EXERCISE DATA:
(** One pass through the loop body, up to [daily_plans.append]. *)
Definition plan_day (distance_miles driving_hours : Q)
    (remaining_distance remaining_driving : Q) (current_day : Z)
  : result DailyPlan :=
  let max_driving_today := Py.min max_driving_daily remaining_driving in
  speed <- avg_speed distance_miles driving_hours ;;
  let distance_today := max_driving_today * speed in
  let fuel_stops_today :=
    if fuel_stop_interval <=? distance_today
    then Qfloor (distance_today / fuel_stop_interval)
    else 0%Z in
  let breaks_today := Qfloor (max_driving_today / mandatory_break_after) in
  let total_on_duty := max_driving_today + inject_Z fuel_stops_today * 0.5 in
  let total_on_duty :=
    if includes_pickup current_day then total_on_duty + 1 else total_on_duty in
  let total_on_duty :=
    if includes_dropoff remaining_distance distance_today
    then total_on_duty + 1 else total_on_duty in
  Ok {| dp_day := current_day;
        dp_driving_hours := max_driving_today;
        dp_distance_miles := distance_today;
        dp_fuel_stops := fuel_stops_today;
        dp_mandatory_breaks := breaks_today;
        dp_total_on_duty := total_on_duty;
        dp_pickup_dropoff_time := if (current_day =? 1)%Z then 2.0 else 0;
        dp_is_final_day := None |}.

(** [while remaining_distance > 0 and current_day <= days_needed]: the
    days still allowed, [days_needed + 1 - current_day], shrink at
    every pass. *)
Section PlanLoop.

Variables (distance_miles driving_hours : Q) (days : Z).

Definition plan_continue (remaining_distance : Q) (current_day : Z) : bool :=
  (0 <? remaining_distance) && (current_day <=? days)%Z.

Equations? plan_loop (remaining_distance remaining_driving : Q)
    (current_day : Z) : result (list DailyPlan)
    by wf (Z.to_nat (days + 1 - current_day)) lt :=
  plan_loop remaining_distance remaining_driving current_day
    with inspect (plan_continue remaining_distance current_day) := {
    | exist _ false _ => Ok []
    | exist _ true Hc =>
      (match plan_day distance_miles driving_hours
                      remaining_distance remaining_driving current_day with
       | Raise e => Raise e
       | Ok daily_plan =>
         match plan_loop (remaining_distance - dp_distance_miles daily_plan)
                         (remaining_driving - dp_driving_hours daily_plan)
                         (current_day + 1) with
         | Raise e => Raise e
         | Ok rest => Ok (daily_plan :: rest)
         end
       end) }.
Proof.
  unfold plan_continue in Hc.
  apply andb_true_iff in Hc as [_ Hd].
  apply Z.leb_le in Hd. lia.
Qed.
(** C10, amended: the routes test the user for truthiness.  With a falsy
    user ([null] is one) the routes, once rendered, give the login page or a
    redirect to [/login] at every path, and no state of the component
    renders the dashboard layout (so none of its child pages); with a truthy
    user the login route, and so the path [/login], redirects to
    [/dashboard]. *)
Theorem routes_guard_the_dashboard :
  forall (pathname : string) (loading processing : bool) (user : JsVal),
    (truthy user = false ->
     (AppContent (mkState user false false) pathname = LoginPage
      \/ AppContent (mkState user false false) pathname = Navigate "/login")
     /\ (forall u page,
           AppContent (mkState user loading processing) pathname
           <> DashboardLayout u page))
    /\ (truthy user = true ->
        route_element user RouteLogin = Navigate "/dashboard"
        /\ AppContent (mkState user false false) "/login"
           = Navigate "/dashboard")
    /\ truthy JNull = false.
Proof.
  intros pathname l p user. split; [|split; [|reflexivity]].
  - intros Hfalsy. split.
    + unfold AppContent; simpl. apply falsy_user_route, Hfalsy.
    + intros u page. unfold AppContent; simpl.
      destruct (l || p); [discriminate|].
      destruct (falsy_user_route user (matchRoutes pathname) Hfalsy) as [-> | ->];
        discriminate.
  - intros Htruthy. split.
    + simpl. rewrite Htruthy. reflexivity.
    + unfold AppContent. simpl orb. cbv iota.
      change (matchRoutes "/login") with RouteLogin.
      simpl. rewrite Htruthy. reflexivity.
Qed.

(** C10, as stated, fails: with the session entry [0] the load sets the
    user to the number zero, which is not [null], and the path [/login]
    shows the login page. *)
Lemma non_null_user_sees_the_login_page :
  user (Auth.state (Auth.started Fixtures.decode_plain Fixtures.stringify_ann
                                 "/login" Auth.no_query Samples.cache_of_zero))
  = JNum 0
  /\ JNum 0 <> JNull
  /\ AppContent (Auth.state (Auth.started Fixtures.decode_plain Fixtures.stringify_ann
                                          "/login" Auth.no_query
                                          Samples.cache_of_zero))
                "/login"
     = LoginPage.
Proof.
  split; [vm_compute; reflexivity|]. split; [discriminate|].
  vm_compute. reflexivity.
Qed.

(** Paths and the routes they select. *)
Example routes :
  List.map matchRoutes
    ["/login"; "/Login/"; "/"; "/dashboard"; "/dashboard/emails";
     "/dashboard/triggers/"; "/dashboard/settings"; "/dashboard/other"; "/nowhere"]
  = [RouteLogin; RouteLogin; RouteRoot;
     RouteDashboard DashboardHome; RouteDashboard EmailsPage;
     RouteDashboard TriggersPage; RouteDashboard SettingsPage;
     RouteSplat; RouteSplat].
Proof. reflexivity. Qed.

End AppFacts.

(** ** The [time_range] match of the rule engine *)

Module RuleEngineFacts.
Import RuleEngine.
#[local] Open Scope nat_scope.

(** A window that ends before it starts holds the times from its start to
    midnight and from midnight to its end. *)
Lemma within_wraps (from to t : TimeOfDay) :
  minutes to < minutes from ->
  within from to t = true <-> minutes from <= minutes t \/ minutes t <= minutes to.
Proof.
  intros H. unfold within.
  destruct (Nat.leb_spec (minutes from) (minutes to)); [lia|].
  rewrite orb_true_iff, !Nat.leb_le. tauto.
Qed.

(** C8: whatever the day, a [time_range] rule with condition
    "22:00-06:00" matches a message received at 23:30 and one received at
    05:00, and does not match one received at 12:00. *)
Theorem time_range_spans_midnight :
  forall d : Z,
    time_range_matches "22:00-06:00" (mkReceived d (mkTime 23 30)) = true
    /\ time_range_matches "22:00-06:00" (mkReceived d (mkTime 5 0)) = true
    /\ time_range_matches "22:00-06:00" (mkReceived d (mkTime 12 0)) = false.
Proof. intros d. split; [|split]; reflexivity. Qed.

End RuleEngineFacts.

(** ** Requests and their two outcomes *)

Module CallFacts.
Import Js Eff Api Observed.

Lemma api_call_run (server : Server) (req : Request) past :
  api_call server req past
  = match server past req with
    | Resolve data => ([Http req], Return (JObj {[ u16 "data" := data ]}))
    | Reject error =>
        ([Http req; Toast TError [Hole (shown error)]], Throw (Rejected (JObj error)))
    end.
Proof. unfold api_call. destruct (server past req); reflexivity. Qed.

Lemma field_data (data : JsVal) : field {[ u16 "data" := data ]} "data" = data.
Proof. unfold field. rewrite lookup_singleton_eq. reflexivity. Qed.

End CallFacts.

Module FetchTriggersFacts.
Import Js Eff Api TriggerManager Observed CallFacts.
---
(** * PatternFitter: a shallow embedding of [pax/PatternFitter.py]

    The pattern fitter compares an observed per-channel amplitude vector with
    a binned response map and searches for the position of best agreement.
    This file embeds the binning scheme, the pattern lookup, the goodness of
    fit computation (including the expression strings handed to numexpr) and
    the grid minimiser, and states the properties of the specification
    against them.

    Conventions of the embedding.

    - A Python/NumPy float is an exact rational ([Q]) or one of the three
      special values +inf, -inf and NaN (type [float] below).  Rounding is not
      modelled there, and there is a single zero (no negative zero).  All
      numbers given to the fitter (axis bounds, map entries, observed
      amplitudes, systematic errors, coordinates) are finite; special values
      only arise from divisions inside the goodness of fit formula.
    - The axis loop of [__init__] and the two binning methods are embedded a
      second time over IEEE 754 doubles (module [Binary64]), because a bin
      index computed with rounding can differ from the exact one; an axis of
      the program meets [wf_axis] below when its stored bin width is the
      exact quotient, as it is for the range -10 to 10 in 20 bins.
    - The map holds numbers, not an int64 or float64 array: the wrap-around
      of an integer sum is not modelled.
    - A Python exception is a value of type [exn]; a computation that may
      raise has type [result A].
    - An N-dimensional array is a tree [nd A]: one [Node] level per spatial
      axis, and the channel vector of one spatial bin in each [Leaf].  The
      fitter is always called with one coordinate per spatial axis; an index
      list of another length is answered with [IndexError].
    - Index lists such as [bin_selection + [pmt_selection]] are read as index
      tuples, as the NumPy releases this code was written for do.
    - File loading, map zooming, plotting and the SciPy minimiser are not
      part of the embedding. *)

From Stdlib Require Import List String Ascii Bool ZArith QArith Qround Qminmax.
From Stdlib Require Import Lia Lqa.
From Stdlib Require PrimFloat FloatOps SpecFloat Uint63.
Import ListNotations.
---
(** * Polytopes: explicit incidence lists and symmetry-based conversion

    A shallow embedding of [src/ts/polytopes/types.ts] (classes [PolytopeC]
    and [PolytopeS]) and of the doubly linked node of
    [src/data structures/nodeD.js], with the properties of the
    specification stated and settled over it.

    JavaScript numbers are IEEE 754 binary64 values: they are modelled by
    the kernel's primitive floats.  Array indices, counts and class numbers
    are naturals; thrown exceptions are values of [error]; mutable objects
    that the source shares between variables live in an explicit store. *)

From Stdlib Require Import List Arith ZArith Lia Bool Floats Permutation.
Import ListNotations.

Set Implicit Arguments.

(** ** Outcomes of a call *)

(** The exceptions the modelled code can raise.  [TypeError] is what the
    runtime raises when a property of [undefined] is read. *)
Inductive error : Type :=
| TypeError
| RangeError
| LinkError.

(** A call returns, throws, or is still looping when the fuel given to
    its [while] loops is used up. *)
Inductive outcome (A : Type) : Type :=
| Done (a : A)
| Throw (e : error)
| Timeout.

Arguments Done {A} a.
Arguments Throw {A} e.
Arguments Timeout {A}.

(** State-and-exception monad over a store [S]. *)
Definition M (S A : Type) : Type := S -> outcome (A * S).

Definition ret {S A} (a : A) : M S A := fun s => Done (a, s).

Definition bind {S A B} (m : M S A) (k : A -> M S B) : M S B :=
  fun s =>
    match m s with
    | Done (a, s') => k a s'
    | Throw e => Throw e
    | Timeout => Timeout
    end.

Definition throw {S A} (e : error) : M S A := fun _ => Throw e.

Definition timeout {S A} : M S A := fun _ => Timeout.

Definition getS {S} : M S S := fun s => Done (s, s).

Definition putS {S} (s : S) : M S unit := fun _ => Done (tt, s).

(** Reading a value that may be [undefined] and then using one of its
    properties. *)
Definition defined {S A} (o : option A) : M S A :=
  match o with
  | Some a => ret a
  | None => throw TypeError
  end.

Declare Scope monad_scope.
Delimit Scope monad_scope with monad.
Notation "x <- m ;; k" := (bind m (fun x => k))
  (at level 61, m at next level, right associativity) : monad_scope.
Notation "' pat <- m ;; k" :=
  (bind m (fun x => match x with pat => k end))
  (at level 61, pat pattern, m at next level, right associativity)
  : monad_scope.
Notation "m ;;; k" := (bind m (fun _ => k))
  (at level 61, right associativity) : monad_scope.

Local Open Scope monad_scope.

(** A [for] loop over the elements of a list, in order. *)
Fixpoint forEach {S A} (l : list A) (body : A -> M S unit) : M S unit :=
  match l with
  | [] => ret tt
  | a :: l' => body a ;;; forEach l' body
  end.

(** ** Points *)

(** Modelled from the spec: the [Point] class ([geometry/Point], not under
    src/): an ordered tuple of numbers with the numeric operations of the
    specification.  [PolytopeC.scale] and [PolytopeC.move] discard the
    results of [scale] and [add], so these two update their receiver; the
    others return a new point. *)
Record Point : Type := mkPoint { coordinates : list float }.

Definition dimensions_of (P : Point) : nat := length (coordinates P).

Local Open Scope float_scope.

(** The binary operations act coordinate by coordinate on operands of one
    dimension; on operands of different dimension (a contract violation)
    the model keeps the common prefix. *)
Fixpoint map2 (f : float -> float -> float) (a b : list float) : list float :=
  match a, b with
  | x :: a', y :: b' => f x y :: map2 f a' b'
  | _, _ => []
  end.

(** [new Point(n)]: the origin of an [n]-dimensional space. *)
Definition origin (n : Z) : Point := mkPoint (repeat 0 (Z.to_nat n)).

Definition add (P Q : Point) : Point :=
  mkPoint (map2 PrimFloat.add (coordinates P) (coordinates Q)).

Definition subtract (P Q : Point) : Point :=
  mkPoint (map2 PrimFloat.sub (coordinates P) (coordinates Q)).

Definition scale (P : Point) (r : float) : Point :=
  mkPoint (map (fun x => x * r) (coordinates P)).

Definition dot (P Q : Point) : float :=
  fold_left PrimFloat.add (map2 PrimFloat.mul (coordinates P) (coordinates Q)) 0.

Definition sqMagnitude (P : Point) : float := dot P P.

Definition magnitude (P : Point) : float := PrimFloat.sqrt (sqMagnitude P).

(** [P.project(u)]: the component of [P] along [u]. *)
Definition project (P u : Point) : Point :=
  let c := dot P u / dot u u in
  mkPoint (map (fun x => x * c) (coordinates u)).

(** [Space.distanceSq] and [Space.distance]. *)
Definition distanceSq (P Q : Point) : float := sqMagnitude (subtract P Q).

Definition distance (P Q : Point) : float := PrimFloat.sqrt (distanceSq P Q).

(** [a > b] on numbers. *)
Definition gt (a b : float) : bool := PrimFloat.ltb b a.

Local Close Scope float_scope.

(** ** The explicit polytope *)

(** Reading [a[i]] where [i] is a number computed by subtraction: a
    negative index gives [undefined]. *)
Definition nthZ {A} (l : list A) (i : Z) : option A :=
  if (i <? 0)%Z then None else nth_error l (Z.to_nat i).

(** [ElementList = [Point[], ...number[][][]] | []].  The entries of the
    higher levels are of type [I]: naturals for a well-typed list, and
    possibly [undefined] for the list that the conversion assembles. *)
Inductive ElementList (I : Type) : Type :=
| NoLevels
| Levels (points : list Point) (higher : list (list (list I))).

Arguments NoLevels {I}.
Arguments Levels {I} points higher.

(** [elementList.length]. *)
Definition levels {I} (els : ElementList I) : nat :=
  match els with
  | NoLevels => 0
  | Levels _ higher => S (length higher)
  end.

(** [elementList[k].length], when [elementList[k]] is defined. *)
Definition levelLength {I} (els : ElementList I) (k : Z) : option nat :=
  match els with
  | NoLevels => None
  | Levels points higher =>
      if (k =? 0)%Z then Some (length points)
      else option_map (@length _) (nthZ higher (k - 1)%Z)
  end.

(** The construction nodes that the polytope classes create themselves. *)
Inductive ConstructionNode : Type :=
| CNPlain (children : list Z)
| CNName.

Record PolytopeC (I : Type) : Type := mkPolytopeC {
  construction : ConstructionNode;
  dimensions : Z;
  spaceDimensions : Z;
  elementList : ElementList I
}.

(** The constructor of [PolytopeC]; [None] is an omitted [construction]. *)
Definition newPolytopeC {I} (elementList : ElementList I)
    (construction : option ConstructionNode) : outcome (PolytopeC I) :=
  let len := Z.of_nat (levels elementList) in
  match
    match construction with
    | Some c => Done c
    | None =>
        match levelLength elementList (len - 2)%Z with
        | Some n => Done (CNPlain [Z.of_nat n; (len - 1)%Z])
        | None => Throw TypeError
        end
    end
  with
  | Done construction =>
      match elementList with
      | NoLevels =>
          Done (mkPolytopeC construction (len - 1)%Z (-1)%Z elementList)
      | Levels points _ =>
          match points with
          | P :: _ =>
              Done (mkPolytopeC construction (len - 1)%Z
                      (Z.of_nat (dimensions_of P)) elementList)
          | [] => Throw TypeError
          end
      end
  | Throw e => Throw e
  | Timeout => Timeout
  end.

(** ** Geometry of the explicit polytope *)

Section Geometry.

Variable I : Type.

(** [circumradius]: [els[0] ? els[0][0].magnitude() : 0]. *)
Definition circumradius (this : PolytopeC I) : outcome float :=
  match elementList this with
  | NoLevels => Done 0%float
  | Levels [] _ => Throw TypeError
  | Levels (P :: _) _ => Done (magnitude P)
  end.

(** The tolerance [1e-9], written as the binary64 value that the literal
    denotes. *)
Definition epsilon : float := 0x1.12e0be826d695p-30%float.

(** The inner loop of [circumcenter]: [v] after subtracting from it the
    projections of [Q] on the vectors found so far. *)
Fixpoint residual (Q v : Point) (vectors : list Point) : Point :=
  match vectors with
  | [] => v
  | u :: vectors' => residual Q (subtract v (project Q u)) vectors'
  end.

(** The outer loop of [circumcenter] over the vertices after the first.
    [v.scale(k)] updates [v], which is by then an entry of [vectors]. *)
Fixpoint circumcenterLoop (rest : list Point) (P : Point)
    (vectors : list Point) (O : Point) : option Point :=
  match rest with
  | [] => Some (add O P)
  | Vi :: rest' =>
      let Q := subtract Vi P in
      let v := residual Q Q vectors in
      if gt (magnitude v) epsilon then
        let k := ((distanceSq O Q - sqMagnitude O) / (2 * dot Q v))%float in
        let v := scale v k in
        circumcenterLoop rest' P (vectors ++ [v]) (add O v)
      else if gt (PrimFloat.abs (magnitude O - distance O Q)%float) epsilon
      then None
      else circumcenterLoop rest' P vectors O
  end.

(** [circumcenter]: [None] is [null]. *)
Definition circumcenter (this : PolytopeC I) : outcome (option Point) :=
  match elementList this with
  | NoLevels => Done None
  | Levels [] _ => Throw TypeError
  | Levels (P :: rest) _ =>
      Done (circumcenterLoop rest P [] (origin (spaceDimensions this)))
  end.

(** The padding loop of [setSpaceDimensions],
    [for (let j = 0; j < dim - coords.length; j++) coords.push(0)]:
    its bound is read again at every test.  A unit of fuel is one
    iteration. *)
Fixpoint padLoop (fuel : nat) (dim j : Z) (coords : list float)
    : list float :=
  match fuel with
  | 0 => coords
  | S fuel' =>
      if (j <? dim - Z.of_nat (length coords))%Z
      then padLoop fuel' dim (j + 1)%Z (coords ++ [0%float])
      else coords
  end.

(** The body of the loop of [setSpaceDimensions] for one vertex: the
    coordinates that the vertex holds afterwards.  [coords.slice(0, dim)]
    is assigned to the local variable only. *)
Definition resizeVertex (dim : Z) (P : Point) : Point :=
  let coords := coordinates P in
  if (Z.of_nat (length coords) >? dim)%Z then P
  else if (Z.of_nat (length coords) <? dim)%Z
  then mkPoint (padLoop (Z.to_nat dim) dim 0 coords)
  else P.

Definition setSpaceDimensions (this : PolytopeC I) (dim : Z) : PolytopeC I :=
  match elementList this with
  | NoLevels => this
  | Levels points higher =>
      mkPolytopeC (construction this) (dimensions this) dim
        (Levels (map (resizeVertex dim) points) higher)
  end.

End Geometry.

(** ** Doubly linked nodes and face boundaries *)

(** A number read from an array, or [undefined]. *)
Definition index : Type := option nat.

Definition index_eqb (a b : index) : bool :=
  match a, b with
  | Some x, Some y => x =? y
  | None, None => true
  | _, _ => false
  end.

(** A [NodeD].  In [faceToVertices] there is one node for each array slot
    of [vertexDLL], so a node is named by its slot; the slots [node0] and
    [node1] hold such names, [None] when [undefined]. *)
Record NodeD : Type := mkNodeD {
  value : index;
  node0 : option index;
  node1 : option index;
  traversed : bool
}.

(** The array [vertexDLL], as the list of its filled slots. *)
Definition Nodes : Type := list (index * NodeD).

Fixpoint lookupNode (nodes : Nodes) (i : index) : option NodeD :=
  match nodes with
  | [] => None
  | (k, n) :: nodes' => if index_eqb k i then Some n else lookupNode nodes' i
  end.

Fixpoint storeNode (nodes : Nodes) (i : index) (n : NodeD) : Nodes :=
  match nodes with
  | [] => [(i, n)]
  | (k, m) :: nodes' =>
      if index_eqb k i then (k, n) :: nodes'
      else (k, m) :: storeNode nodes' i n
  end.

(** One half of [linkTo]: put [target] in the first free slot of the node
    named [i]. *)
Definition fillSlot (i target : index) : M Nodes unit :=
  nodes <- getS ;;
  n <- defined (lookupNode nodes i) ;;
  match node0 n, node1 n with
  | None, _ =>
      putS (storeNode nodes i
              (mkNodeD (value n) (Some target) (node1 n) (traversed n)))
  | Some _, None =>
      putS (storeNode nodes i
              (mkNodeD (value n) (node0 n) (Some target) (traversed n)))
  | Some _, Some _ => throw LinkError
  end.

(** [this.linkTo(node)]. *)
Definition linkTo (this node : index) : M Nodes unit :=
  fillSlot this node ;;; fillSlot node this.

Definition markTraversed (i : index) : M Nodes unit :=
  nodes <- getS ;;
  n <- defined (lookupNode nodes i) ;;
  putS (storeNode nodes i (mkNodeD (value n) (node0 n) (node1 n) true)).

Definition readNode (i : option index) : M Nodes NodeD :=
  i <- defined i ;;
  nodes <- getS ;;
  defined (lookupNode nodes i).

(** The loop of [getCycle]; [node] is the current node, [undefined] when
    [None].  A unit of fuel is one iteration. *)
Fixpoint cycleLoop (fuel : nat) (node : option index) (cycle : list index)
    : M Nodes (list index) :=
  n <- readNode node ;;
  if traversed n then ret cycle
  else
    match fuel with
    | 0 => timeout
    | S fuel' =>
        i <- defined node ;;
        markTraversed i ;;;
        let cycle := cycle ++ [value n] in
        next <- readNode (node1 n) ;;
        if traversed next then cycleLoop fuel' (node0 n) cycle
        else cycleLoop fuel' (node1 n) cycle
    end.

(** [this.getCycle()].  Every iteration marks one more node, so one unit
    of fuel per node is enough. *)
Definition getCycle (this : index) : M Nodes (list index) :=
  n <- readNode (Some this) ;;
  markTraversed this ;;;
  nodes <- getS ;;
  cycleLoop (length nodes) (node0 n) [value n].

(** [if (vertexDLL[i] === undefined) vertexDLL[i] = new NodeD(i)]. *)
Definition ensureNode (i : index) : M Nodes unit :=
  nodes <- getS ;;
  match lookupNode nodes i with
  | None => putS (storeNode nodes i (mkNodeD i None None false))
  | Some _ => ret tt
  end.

WHAT TO PRODUCE: Send back an exact copy of only the lines from the line with "(** One pass" up to and including the line with "dp_is_final_day := None" in the data above.

EXERCISE RESPONSE:
(** One pass through the loop body, up to [daily_plans.append]. *)
Definition plan_day (distance_miles driving_hours : Q)
    (remaining_distance remaining_driving : Q) (current_day : Z)
  : result DailyPlan :=
  let max_driving_today := Py.min max_driving_daily remaining_driving in
  speed <- avg_speed distance_miles driving_hours ;;
  let distance_today := max_driving_today * speed in
  let fuel_stops_today :=
    if fuel_stop_interval <=? distance_today
    then Qfloor (distance_today / fuel_stop_interval)
    else 0%Z in
  let breaks_today := Qfloor (max_driving_today / mandatory_break_after) in
  let total_on_duty := max_driving_today + inject_Z fuel_stops_today * 0.5 in
  let total_on_duty :=
    if includes_pickup current_day then total_on_duty + 1 else total_on_duty in
  let total_on_duty :=
    if includes_dropoff remaining_distance distance_today
    then total_on_duty + 1 else total_on_duty in
  Ok {| dp_day := current_day;
        dp_driving_hours := max_driving_today;
        dp_distance_miles := distance_today;
        dp_fuel_stops := fuel_stops_today;
        dp_mandatory_breaks := breaks_today;
        dp_total_on_duty := total_on_duty;
        dp_pickup_dropoff_time := if (current_day =? 1)%Z then 2.0 else 0;
        dp_is_final_day := None |}.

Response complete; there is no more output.